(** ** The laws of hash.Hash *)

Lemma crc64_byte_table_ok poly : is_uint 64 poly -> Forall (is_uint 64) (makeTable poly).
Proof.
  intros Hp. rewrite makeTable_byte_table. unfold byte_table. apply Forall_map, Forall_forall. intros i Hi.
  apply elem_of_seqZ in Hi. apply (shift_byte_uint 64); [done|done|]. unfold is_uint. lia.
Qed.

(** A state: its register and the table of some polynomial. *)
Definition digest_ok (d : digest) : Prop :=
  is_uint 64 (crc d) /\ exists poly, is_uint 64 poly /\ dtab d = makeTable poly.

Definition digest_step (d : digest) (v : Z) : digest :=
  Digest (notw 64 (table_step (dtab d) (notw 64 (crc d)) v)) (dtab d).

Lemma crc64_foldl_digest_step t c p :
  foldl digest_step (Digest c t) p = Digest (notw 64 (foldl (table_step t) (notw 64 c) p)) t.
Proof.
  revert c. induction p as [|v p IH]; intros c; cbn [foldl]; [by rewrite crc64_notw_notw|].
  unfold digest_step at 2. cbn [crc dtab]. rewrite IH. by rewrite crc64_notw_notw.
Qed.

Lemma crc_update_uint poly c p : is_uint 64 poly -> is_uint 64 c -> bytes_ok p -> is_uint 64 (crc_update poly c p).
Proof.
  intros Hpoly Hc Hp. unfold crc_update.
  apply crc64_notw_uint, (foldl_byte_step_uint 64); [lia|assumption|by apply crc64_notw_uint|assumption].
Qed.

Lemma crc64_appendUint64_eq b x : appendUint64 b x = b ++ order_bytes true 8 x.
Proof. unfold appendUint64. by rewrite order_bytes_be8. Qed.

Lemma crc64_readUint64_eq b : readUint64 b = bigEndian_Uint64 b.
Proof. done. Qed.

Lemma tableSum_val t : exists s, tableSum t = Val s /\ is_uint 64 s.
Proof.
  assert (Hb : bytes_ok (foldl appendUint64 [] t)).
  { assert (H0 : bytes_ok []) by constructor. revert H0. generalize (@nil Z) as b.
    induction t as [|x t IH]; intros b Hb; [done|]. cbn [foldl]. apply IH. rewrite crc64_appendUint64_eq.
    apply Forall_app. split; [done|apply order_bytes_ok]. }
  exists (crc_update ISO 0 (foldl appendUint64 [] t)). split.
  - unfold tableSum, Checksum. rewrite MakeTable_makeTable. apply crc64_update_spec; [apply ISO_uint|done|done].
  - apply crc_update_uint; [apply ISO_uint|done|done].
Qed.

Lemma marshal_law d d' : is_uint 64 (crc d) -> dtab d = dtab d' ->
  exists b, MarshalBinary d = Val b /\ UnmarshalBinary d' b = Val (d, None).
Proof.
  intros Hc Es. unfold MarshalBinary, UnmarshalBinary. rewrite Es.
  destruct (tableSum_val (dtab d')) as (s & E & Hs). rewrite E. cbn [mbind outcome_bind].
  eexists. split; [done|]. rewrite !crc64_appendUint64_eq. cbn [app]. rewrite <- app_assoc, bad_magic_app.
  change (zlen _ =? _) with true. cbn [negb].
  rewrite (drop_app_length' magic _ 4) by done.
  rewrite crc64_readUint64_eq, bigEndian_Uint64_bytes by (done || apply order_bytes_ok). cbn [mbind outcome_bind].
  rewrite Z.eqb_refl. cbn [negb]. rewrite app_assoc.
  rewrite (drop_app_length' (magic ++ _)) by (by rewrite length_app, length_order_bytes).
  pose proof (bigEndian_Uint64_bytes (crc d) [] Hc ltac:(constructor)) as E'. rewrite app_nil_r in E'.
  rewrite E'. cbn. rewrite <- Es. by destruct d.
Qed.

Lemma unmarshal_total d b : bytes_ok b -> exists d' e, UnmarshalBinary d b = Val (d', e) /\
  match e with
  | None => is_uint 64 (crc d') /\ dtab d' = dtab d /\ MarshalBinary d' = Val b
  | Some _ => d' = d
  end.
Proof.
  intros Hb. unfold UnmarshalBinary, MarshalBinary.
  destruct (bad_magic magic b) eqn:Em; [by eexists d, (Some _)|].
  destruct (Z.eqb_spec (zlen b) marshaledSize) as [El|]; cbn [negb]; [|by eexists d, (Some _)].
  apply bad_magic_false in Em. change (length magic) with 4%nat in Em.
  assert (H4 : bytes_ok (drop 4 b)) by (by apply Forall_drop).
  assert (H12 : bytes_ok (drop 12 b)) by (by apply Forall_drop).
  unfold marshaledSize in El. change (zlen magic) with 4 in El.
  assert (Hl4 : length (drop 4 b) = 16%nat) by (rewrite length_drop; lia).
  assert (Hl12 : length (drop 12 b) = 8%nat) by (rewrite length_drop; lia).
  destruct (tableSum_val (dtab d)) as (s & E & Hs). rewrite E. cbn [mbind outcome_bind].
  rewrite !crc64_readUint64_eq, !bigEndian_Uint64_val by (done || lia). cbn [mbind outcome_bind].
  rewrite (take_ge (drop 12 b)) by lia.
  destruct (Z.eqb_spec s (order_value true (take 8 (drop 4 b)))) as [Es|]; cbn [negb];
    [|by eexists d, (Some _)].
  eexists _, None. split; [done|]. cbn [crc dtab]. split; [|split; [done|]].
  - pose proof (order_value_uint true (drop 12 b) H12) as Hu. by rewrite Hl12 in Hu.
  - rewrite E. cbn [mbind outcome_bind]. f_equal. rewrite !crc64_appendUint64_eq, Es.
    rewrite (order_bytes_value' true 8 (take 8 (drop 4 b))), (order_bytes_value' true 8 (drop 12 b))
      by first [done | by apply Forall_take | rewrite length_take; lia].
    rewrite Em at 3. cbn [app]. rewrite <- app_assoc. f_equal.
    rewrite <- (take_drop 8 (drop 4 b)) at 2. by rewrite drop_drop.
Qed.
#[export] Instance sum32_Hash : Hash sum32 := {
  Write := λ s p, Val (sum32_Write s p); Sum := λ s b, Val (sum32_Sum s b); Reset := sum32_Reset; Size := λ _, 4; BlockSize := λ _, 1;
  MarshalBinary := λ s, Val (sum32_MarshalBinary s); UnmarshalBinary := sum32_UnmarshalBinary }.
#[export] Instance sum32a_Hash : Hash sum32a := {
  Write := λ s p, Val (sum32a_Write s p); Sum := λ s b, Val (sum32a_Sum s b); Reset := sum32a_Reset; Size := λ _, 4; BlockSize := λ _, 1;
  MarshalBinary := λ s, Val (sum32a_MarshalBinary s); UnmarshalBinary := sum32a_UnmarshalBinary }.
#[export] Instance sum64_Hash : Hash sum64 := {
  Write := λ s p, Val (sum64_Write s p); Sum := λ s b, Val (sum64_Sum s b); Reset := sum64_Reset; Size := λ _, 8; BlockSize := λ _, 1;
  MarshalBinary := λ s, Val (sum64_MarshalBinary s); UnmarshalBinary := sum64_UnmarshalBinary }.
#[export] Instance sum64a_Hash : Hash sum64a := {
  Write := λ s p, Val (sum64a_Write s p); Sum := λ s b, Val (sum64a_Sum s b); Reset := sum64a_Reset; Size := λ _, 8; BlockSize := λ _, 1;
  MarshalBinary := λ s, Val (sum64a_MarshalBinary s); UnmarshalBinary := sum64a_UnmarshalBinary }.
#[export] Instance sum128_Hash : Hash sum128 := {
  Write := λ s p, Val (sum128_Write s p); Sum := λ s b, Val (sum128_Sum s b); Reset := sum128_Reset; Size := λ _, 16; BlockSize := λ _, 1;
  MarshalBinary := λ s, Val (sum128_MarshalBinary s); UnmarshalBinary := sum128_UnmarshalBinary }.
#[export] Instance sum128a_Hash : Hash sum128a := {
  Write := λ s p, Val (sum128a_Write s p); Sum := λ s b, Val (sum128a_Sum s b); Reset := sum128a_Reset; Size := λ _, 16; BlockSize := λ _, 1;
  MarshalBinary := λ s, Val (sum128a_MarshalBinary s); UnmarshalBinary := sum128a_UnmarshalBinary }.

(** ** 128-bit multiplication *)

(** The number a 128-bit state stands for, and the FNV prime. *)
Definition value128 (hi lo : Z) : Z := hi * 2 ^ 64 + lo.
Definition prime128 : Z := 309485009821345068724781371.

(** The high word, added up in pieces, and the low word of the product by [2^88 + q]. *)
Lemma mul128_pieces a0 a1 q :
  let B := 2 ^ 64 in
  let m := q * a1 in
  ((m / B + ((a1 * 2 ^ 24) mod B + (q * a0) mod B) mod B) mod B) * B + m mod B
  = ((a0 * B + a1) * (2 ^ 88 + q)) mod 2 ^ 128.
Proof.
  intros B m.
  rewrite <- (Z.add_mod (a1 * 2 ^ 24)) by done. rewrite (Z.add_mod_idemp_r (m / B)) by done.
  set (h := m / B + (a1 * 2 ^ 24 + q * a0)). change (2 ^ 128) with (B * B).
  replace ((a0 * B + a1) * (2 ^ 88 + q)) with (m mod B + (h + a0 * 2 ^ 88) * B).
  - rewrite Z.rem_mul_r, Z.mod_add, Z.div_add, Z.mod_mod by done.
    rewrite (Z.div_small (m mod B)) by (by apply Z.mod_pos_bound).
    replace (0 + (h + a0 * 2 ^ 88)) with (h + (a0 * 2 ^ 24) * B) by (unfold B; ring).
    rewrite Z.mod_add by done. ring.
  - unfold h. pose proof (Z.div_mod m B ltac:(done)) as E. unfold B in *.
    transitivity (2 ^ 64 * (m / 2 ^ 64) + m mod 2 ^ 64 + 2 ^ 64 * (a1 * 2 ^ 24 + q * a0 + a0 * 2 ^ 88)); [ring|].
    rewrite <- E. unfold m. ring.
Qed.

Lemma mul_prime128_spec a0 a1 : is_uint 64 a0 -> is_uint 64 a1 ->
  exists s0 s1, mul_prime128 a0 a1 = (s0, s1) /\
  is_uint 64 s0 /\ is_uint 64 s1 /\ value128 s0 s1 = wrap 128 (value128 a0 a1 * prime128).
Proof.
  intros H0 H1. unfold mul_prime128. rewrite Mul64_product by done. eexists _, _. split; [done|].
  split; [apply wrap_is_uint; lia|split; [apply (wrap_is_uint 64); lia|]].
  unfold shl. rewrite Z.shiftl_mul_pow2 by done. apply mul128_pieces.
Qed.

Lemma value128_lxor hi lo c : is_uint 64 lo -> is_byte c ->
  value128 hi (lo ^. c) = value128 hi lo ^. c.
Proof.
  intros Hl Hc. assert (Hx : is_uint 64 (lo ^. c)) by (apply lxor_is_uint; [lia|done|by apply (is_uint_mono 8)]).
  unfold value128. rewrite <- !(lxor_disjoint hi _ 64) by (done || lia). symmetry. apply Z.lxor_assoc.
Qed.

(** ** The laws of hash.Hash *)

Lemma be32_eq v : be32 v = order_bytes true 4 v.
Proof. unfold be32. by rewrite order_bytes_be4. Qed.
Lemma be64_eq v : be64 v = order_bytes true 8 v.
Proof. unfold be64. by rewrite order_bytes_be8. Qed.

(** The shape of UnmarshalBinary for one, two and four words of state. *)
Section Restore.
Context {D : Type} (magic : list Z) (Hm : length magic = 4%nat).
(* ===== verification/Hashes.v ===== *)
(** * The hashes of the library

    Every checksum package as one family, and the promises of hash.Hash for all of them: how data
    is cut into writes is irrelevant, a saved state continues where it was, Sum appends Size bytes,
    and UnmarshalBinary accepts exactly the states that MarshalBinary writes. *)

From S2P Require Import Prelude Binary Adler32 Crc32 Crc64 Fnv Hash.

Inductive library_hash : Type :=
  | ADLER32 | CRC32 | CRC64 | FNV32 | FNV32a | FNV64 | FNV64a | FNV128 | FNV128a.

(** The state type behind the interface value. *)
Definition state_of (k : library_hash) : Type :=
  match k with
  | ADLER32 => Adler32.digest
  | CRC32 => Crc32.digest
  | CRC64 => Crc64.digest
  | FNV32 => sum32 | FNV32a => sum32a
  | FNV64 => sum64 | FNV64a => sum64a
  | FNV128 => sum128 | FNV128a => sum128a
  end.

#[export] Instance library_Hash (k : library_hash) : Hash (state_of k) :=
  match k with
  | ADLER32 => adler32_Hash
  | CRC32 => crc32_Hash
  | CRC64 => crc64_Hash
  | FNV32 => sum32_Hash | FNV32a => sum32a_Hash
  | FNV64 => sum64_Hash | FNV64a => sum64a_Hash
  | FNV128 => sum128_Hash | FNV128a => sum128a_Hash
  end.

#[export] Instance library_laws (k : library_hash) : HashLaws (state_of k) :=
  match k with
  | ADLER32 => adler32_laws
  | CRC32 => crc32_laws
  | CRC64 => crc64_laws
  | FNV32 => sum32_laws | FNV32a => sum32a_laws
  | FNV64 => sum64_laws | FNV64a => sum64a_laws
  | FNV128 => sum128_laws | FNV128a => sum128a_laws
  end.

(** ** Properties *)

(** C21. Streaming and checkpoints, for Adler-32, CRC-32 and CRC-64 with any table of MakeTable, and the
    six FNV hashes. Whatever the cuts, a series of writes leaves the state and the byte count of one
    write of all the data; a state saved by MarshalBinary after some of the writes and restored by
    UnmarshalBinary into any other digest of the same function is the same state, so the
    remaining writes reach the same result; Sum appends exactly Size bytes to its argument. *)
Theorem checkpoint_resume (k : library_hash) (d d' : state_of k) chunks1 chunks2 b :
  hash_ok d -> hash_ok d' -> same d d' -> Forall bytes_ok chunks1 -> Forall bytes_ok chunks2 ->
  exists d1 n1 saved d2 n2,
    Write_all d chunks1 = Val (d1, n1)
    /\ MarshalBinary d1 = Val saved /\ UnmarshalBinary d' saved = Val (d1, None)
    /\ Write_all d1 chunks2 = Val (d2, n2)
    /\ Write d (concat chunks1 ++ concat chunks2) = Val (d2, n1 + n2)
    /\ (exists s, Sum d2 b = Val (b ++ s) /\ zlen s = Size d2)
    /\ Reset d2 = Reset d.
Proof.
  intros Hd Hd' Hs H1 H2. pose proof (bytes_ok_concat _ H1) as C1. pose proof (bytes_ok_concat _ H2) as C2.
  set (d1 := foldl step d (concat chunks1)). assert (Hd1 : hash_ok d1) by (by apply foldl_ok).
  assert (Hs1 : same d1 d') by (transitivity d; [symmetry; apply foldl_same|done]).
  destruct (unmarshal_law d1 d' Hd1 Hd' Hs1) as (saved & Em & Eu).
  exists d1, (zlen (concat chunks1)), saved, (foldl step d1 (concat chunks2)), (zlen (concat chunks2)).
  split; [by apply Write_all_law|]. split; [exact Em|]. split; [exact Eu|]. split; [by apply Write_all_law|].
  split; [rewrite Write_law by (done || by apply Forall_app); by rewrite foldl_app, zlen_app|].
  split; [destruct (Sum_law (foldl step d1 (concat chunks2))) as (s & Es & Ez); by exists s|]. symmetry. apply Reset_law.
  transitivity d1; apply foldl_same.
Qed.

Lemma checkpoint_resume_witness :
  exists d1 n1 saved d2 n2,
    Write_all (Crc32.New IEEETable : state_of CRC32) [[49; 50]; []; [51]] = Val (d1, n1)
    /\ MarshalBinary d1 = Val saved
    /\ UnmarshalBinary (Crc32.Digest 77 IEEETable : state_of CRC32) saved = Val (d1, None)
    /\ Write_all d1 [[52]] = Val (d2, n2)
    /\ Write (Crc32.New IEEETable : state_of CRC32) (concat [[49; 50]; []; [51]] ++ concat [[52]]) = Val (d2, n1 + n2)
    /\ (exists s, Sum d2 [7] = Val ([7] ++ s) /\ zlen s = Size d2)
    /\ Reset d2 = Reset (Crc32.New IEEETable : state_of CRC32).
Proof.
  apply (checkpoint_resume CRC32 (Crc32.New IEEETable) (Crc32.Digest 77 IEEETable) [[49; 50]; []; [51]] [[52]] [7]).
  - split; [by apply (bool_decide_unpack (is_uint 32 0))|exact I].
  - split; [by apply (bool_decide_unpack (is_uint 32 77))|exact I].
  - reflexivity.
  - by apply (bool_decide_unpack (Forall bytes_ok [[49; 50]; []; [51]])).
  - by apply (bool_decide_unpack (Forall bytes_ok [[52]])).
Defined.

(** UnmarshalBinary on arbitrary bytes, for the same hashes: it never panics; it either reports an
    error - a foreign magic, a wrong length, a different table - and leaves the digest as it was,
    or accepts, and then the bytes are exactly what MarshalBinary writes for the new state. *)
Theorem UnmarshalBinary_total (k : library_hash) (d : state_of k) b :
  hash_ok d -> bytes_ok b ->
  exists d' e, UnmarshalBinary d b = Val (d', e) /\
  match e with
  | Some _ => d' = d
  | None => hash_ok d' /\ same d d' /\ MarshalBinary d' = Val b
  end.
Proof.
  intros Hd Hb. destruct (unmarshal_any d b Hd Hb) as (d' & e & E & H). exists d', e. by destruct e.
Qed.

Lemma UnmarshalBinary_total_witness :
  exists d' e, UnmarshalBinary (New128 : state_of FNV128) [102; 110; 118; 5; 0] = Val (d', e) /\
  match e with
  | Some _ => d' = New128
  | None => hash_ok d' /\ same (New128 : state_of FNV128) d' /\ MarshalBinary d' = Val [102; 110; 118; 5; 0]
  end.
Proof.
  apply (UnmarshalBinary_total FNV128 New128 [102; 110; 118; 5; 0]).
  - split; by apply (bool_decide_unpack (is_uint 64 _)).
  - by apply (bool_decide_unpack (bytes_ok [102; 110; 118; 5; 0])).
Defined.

——

Copy out the range of lines above starting at the line with "Lemma value128_lxor hi" and ending at the line with "Proof. unfold be32.", exactly and including both.

Lemma value128_lxor hi lo c : is_uint 64 lo -> is_byte c ->
  value128 hi (lo ^. c) = value128 hi lo ^. c.
Proof.
  intros Hl Hc. assert (Hx : is_uint 64 (lo ^. c)) by (apply lxor_is_uint; [lia|done|by apply (is_uint_mono 8)]).
  unfold value128. rewrite <- !(lxor_disjoint hi _ 64) by (done || lia). symmetry. apply Z.lxor_assoc.
Qed.

(** ** The laws of hash.Hash *)

Lemma be32_eq v : be32 v = order_bytes true 4 v.
Proof. unfold be32. by rewrite order_bytes_be4. Qed.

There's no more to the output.